Exercise aim
Using the records below, write out again exactly the lines that begin at the line containing "Definition lex (c" and end at the line containing "Definition w_monthly_exists : world", and no other lines.

Segment Start: Data to examine

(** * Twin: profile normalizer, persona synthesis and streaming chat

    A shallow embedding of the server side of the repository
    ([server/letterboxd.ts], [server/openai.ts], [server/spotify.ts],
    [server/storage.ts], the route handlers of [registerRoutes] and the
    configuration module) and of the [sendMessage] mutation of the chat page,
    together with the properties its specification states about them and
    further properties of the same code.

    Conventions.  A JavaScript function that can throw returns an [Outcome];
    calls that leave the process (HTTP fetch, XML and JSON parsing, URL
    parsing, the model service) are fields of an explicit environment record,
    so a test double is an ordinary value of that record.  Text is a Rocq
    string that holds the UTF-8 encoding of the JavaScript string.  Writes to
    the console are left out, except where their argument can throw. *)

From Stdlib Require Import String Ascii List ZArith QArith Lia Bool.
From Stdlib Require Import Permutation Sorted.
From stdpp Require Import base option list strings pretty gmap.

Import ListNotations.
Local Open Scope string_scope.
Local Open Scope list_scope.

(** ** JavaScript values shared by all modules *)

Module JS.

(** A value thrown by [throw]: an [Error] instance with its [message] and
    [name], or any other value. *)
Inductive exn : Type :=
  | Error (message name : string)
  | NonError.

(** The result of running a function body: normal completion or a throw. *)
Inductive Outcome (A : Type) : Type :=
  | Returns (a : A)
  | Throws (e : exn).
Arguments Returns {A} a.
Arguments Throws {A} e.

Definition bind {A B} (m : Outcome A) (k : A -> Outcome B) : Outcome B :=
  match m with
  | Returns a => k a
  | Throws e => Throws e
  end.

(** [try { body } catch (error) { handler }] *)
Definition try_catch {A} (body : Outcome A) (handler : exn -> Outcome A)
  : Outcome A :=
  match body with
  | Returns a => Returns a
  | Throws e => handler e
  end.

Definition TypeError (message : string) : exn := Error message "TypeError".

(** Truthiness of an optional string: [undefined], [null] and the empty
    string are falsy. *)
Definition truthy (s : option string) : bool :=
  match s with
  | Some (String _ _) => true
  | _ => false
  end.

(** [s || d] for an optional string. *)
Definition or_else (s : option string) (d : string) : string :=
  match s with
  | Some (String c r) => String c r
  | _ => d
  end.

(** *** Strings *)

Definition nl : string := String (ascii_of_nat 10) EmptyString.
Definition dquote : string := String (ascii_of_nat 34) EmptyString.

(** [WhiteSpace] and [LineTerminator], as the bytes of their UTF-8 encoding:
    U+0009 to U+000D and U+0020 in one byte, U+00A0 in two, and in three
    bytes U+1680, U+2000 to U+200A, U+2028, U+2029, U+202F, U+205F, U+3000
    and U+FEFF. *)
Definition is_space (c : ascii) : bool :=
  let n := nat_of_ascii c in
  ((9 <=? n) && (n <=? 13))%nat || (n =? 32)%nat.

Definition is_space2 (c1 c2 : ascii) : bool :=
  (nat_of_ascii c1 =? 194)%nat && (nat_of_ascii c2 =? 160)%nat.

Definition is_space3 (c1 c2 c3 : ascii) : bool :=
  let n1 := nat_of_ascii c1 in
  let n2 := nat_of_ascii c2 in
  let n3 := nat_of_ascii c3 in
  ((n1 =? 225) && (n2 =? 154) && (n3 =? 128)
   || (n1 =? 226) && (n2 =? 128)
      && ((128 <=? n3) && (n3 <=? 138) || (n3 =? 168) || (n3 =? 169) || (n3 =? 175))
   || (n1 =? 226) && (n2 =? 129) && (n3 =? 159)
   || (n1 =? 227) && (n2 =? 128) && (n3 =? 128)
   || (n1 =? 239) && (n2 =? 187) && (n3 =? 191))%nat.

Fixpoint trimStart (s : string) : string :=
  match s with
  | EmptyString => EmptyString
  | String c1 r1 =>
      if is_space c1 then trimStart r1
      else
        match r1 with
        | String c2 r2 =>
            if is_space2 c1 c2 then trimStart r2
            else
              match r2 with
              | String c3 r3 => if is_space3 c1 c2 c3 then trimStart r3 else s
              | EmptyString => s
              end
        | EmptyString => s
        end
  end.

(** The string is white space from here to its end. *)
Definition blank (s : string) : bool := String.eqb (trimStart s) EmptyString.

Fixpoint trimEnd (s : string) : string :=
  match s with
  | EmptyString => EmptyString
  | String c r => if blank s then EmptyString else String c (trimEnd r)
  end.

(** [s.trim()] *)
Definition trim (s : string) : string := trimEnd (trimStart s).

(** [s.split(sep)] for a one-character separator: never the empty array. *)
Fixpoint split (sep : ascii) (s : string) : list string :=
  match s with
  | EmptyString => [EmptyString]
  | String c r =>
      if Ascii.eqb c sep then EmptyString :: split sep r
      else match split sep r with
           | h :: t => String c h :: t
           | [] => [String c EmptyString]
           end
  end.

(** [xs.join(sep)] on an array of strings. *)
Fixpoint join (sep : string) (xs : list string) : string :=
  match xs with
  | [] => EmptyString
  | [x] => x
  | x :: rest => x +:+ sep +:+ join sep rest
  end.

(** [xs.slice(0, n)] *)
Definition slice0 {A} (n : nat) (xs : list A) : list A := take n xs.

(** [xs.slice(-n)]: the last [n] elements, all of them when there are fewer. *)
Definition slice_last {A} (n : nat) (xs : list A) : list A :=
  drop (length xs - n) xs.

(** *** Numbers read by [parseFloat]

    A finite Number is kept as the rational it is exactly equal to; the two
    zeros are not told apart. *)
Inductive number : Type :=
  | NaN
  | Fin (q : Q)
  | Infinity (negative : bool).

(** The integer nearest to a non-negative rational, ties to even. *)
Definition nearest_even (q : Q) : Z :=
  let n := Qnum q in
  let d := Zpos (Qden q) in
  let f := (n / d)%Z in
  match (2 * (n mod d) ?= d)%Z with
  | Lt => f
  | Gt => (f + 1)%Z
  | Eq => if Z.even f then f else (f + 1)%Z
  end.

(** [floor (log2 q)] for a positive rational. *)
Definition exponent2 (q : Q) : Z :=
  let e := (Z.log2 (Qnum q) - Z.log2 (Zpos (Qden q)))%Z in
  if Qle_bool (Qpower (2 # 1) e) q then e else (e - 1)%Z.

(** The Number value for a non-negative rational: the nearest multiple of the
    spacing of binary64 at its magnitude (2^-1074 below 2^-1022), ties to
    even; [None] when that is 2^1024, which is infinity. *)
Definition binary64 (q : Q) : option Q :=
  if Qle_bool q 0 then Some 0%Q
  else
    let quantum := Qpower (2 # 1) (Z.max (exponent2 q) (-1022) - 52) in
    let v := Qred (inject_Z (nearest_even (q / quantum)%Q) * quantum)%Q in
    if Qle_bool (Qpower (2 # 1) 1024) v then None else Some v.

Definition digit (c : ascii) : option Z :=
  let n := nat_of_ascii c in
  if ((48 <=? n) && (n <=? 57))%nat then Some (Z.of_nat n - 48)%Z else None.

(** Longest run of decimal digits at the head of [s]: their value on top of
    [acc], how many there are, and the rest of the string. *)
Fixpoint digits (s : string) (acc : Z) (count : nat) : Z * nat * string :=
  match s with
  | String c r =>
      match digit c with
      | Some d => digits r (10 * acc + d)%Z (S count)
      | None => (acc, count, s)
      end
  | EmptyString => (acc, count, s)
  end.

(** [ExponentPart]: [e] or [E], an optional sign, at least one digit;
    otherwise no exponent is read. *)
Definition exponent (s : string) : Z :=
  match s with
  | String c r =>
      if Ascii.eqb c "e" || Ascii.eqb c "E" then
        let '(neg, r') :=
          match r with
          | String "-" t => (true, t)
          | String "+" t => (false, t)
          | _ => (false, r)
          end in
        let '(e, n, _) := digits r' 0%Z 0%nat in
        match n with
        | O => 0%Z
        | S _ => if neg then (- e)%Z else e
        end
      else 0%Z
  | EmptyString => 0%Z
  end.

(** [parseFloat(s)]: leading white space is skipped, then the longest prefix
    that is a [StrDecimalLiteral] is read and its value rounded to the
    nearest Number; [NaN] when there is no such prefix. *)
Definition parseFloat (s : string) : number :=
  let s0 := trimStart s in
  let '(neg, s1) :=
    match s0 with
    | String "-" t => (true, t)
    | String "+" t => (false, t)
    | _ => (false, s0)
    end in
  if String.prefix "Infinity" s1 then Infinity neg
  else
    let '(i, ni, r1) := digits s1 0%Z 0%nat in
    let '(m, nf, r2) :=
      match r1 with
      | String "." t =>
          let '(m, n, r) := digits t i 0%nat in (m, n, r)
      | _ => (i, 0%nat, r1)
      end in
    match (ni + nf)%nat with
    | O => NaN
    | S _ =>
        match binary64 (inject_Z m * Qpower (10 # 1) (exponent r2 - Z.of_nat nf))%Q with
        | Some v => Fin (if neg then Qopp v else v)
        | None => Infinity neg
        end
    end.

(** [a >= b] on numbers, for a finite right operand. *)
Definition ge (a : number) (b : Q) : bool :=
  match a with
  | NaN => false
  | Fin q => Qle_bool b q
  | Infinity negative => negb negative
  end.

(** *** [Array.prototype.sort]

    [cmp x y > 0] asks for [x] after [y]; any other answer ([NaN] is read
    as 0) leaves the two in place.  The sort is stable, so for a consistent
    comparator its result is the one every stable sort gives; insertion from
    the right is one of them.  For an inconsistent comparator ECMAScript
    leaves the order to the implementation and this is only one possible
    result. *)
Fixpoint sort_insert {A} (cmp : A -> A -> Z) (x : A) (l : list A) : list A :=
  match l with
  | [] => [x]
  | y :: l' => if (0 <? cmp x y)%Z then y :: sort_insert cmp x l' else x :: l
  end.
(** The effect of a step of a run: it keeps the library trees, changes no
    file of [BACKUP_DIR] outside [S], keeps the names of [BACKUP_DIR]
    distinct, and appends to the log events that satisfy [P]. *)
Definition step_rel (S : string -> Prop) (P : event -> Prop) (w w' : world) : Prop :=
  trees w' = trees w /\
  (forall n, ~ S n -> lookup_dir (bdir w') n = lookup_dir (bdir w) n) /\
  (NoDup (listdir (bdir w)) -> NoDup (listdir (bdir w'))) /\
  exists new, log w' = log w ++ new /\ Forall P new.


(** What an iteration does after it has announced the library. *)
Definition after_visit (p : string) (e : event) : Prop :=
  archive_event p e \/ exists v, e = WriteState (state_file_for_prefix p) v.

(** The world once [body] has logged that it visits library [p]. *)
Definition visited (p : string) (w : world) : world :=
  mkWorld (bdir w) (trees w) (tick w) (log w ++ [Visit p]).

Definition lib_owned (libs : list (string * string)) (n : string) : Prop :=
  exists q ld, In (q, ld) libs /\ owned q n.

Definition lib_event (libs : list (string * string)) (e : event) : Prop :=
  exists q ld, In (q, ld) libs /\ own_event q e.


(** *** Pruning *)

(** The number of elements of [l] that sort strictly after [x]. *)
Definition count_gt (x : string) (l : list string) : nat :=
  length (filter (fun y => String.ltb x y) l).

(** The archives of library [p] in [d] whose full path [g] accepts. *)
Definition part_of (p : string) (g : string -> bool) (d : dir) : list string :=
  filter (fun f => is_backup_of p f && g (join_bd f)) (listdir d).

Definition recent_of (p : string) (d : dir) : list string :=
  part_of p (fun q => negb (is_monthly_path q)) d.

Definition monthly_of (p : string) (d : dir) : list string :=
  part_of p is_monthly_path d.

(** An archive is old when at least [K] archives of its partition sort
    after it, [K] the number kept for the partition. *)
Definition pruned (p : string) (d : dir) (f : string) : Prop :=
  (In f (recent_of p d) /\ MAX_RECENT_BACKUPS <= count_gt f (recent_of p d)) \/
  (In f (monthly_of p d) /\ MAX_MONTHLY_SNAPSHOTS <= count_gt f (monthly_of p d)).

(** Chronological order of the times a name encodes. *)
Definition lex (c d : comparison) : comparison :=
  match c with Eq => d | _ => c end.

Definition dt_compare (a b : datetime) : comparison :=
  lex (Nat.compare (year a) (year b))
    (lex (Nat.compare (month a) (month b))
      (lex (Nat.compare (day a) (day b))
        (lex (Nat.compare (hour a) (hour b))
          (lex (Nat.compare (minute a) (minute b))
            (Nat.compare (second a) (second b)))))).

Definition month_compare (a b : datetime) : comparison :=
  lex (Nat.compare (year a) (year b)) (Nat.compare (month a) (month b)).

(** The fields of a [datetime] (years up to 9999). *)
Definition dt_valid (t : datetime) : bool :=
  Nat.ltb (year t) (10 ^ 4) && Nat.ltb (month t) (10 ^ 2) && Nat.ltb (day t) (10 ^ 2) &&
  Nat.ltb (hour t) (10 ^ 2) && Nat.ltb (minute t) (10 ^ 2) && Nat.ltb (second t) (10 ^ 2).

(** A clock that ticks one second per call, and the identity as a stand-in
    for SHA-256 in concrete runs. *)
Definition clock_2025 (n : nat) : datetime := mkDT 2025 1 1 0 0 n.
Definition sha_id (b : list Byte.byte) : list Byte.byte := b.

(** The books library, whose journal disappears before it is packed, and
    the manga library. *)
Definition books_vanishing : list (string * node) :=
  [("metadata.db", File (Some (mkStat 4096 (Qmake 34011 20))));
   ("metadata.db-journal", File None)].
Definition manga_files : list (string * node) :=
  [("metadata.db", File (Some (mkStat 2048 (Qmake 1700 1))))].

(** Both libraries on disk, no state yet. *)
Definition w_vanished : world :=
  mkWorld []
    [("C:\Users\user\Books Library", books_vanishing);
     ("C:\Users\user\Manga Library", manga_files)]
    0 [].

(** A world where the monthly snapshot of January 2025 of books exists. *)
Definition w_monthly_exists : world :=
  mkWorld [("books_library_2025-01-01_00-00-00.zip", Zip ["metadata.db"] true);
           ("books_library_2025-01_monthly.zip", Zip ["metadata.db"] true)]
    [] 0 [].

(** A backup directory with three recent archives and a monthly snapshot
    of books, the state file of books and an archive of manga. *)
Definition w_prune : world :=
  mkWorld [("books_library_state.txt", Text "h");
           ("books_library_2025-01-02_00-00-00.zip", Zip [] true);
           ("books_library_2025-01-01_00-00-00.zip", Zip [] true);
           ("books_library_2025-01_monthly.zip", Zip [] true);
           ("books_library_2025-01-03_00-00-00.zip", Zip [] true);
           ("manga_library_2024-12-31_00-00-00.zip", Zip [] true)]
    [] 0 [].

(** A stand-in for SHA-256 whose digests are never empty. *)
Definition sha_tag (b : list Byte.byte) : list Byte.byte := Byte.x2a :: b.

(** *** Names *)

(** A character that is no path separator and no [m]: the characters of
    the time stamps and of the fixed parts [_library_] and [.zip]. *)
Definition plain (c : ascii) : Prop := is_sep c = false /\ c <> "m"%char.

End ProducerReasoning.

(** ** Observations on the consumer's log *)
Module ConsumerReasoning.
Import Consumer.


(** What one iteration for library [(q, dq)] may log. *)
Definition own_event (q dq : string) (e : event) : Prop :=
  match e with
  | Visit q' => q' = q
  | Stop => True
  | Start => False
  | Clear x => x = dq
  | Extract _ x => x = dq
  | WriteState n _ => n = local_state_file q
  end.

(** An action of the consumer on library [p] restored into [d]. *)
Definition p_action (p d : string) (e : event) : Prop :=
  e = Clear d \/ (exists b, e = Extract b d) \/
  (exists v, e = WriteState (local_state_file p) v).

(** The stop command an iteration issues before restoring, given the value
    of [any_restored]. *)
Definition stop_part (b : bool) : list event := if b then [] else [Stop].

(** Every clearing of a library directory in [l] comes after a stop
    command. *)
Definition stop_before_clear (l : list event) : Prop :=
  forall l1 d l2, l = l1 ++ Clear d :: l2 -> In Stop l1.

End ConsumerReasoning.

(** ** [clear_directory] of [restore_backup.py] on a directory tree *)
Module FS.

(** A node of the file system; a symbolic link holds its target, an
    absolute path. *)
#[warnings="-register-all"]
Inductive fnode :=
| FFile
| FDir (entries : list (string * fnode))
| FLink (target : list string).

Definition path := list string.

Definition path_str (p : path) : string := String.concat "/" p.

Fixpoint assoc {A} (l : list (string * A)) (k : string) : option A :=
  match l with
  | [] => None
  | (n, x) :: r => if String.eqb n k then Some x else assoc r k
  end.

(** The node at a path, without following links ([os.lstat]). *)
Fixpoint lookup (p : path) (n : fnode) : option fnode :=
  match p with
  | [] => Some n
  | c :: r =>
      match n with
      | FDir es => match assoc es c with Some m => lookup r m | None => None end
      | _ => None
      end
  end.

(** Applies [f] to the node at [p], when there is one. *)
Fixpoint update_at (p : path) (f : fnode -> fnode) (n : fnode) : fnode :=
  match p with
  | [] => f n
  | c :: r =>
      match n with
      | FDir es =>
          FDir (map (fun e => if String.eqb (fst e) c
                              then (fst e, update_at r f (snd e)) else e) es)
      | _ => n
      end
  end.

Segment End: Data to examine

Exercise result
Definition lex (c d : comparison) : comparison :=
  match c with Eq => d | _ => c end.

Definition dt_compare (a b : datetime) : comparison :=
  lex (Nat.compare (year a) (year b))
    (lex (Nat.compare (month a) (month b))
      (lex (Nat.compare (day a) (day b))
        (lex (Nat.compare (hour a) (hour b))
          (lex (Nat.compare (minute a) (minute b))
            (Nat.compare (second a) (second b)))))).

Definition month_compare (a b : datetime) : comparison :=
  lex (Nat.compare (year a) (year b)) (Nat.compare (month a) (month b)).

(** The fields of a [datetime] (years up to 9999). *)
Definition dt_valid (t : datetime) : bool :=
  Nat.ltb (year t) (10 ^ 4) && Nat.ltb (month t) (10 ^ 2) && Nat.ltb (day t) (10 ^ 2) &&
  Nat.ltb (hour t) (10 ^ 2) && Nat.ltb (minute t) (10 ^ 2) && Nat.ltb (second t) (10 ^ 2).

(** A clock that ticks one second per call, and the identity as a stand-in
    for SHA-256 in concrete runs. *)
Definition clock_2025 (n : nat) : datetime := mkDT 2025 1 1 0 0 n.
Definition sha_id (b : list Byte.byte) : list Byte.byte := b.

(** The books library, whose journal disappears before it is packed, and
    the manga library. *)
Definition books_vanishing : list (string * node) :=
  [("metadata.db", File (Some (mkStat 4096 (Qmake 34011 20))));
   ("metadata.db-journal", File None)].
Definition manga_files : list (string * node) :=
  [("metadata.db", File (Some (mkStat 2048 (Qmake 1700 1))))].

(** Both libraries on disk, no state yet. *)
Definition w_vanished : world :=
  mkWorld []
    [("C:\Users\user\Books Library", books_vanishing);
     ("C:\Users\user\Manga Library", manga_files)]
    0 [].

(** A world where the monthly snapshot of January 2025 of books exists. *)
Definition w_monthly_exists : world :=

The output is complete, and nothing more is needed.